DATA FOR REVIEW:
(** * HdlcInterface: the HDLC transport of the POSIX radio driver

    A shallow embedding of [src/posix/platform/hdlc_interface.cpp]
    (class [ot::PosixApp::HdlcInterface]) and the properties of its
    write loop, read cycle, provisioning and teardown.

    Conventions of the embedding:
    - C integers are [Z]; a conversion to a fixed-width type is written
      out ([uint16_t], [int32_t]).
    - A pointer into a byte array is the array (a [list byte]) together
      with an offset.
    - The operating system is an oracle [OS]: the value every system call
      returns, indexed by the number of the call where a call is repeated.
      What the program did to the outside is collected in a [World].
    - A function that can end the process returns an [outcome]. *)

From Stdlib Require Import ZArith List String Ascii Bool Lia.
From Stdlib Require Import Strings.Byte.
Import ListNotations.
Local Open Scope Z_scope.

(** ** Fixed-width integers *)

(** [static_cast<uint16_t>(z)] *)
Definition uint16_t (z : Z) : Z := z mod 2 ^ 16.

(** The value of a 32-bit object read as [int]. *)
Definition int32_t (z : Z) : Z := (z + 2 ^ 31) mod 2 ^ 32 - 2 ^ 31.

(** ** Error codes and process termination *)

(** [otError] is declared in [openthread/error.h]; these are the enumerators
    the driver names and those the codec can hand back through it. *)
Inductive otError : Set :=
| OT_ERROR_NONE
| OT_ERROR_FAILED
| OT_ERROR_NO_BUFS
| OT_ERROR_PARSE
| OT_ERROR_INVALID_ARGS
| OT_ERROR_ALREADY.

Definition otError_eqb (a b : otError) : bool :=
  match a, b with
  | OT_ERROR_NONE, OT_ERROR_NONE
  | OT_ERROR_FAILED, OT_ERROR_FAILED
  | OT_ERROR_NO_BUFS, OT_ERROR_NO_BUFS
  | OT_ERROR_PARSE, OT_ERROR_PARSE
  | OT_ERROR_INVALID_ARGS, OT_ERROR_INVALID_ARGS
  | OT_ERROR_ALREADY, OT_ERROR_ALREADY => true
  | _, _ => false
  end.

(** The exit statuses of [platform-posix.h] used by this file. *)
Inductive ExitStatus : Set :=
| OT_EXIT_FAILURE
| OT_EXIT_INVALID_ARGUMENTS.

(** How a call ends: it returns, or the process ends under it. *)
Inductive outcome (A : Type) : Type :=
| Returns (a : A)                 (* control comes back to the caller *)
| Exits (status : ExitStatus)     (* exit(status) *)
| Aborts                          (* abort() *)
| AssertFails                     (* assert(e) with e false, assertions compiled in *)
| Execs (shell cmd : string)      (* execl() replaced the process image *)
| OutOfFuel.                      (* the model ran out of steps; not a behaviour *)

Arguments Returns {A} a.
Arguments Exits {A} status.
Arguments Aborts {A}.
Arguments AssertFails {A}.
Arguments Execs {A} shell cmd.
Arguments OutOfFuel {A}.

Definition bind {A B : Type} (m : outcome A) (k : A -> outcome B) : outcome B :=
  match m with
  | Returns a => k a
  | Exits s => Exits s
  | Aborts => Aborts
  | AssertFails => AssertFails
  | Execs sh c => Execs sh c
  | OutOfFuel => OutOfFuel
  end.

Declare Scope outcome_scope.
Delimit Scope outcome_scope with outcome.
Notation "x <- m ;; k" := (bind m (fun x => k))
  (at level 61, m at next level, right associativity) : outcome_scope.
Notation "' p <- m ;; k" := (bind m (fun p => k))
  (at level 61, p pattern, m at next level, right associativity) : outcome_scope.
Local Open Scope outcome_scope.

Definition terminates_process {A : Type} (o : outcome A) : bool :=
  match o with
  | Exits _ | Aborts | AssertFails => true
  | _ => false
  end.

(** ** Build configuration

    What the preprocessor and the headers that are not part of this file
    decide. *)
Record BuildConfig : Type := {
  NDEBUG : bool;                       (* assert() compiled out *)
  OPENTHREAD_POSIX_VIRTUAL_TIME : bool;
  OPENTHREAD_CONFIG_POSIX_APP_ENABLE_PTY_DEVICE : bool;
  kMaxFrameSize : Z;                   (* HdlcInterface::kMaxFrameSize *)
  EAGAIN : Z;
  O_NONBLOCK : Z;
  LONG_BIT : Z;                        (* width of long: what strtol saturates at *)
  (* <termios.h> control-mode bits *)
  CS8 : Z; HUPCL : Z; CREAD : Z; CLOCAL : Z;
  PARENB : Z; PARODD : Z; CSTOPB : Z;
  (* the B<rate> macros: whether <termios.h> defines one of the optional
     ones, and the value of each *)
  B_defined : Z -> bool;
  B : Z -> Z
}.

ABOUT THIS TASK: Your answer should be the exact lines above from the one with "NDEBUG : bool;" through the one with "PARENB : Z; PARODD : Z; CSTOPB : Z;", both included, and nothing besides.

SOLUTION:
  NDEBUG : bool;                       (* assert() compiled out *)
  OPENTHREAD_POSIX_VIRTUAL_TIME : bool;
  OPENTHREAD_CONFIG_POSIX_APP_ENABLE_PTY_DEVICE : bool;
  kMaxFrameSize : Z;                   (* HdlcInterface::kMaxFrameSize *)
  EAGAIN : Z;
  O_NONBLOCK : Z;
  LONG_BIT : Z;                        (* width of long: what strtol saturates at *)
  (* <termios.h> control-mode bits *)
  CS8 : Z; HUPCL : Z; CREAD : Z; CLOCAL : Z;
  PARENB : Z; PARODD : Z; CSTOPB : Z;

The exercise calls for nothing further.